Task brief
Every line of the data below that holds the string "congruence" needs to be reported.

Record excerpts Start Marker

Lemma apply_attributes_pen s a s' :
  apply_attributes s a = Some s' ->
  grid s' = grid s /\ cursor_cache s' = cursor_cache s /\
  colors_initialized s' = colors_initialized s /\
  color_pair_cache s' = color_pair_cache s /\
  on_record (attr_state s') = Some (rendition s a) /\
  exists pre,
    out s' = out s ++ pre /\
    ((same_rendition (on_record (attr_state s)) (rendition s a) = true
      /\ pre = []) \/
     (same_rendition (on_record (attr_state s)) (rendition s a) = false
      /\ exists seq, pre = [EAttr seq])).
Proof.
  unfold apply_attributes, rendition.
  match goal with
  | |- context [let '(_, _) := ?x in _] => destruct x as [fg bg]
  end.
  rewrite same_rendition_test.
  destruct (as_initialized (attr_state s) && (last_fg (attr_state s) =? fg)
            && (last_bg (attr_state s) =? bg)
            && (last_attrs (attr_state s) =? _)) eqn:T.
  - intros H. inversion H; subst s'. clear H.
    apply andb_true_iff in T as [T T4]. apply andb_true_iff in T as [T T3].
    apply andb_true_iff in T as [T1 T2].
    apply Z.eqb_eq in T2, T3, T4.
    repeat split.
    + unfold on_record. rewrite T1, T2, T3, T4. reflexivity.
    + exists []. split; [now rewrite app_nil_r|]. now left.
  - destruct (AttrSeq.get_cached_attr_sequence _ _ _ _ _) as [cached cache'].
    intros H. bind_inv H. inversion H; subst s'. clear H.
    repeat split. eexists. split; [reflexivity|]. right.
    split; [reflexivity|]. eexists. reflexivity.
Qed.

Lemma output_buffered_run_pen s y start_x end_x s' :
  last_col (cursor_cache s) = start_x ->
  output_buffered_run s y start_x end_x = Some s' ->
  attr_state s' = attr_state s /\
  colors_initialized s' = colors_initialized s /\
  color_pair_cache s' = color_pair_cache s /\
  last_row (cursor_cache s') = last_row (cursor_cache s).
Proof.
  intros L. unfold output_buffered_run.
  rewrite L, Z.eqb_refl, andb_false_r.
  intros H. bind_inv H. inversion H; subst s'. clear H.
  now repeat split.
Qed.

Lemma attr_at_some g y x a : attr_at g y x = Some a -> a = attr_buf g y x.
Proof.
  unfold attr_at. destruct (in_grid g y x); [|discriminate].
  now intros [= <-].
Qed.

(** A rendered run: a positioning exactly when the cursor is not on the
    start of the run, a rendition sequence exactly when the rendition of
    the run is not the one on record, then the run, which takes at least
    its first cell off the cells that wait. *)
Lemma render_run_pen s y x e a s' :
  cell_changed (grid s) y x = Some true ->
  attr_at (grid s) y x = Some a -> x <= e ->
  render_run s y x e a = Some s' -> pen_step s s'.
Proof.
  intros CC AA Le H.
  destruct (render_run_spec _ _ _ _ _ _ H) as [(G & _) RC].
  unfold render_run in H. bind_inv H. bind_inv H.
  inversion H; subst s'. clear H.
  rename e0 into s2, e1 into s3, E into EA, E0 into EO.
  destruct (tui_move_cached_pen s y x)
    as (M1 & M2 & M3 & M4 & M5 & pre1 & M6 & M7).
  destruct (apply_attributes_pen _ _ _ EA)
    as (A1 & A2 & A3 & A4 & A5 & pre2 & A6 & A7).
  assert (L : last_col (cursor_cache s2) = x).
  { rewrite A2. unfold cursor_on_record in M5. congruence. }
  destruct (output_buffered_run_pen _ _ _ _ _ L EO) as (O1 & O2 & O3 & O4).
  destruct (output_buffered_run_spec _ _ _ _ _ L EO)
    as (_ & _ & _ & _ & _ & _ & chars & O7).
  assert (Ra : rendition (tui_move_cached s y x) a = run_rendition s y x).
  { unfold run_rendition. rewrite <- (attr_at_some _ _ _ _ AA).
    now apply rendition_ext. }
  rewrite Ra in A5, A7. rewrite M2 in A7.
  assert (In_g : in_grid (grid s) y x = true).
  { unfold cell_changed in CC. destruct (in_grid (grid s) y x);
      [reflexivity|discriminate]. }
  assert (D : differs (grid s) y x = true).
  { unfold cell_changed in CC. rewrite In_g in CC. congruence. }
  unfold pen_step, set_last_col.
  cbn [grid colors_initialized color_pair_cache out attr_state cursor_cache
       with_cursor_cache last_row last_col cc_initialized] in *.
  split; [exact G|]. split; [congruence|]. split; [congruence|].
  exists (pre1 ++ pre2 ++ [ERun y x e chars]).
  split; [rewrite O7, A6, M6; now rewrite <- !app_assoc|].
  assert (P : 1 + pending (grid s3) <= pending (grid s)).
  { pose proof (pending_commit (grid s) (grid s3) y x G In_g D) as P.
    cbn [grid] in RC. rewrite Z.add_comm. apply P. apply RC. lia. }
  assert (Cur : cursor_on_record
                  (with_cursor_cache
                     (mk_cursor (cc_initialized (cursor_cache s3))
                                (last_row (cursor_cache s3)) (e + 1)) s3)
                = (y, e + 1)).
  { unfold cursor_on_record. cbn. rewrite O4, A2.
    unfold cursor_on_record in M5. congruence. }
  unfold cursor_on_record at 2. cbn [cursor_cache with_cursor_cache last_row
                                      last_col].
  rewrite O1, A5.
  destruct M7 as [[Sc ->]|[Sc [sq ->]]], A7 as [[Sr ->]|[Sr [sq' ->]]];
    unfold count;
    cbn [app filter is_cursor is_attr is_run List.length moves_needed
         changes_needed cursor_after rendition_after];
    rewrite Sc, Sr; unfold cursor_on_record in M5;
    repeat split; try reflexivity; try lia; try congruence.
Qed.

(** ** The scanners *)

(** Every scanner changes the engine through rendered runs only, each
    for a changed cell of the buffer with the attribute of that cell:
    a preorder that such runs respect is respected by the scan. *)
Section Scanners.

Record excerpts End Marker

Exercise solution
  { rewrite A2. unfold cursor_on_record in M5. congruence. }
  { unfold cell_changed in CC. rewrite In_g in CC. congruence. }
  split; [exact G|]. split; [congruence|]. split; [congruence|].
    unfold cursor_on_record in M5. congruence. }
    repeat split; try reflexivity; try lia; try congruence.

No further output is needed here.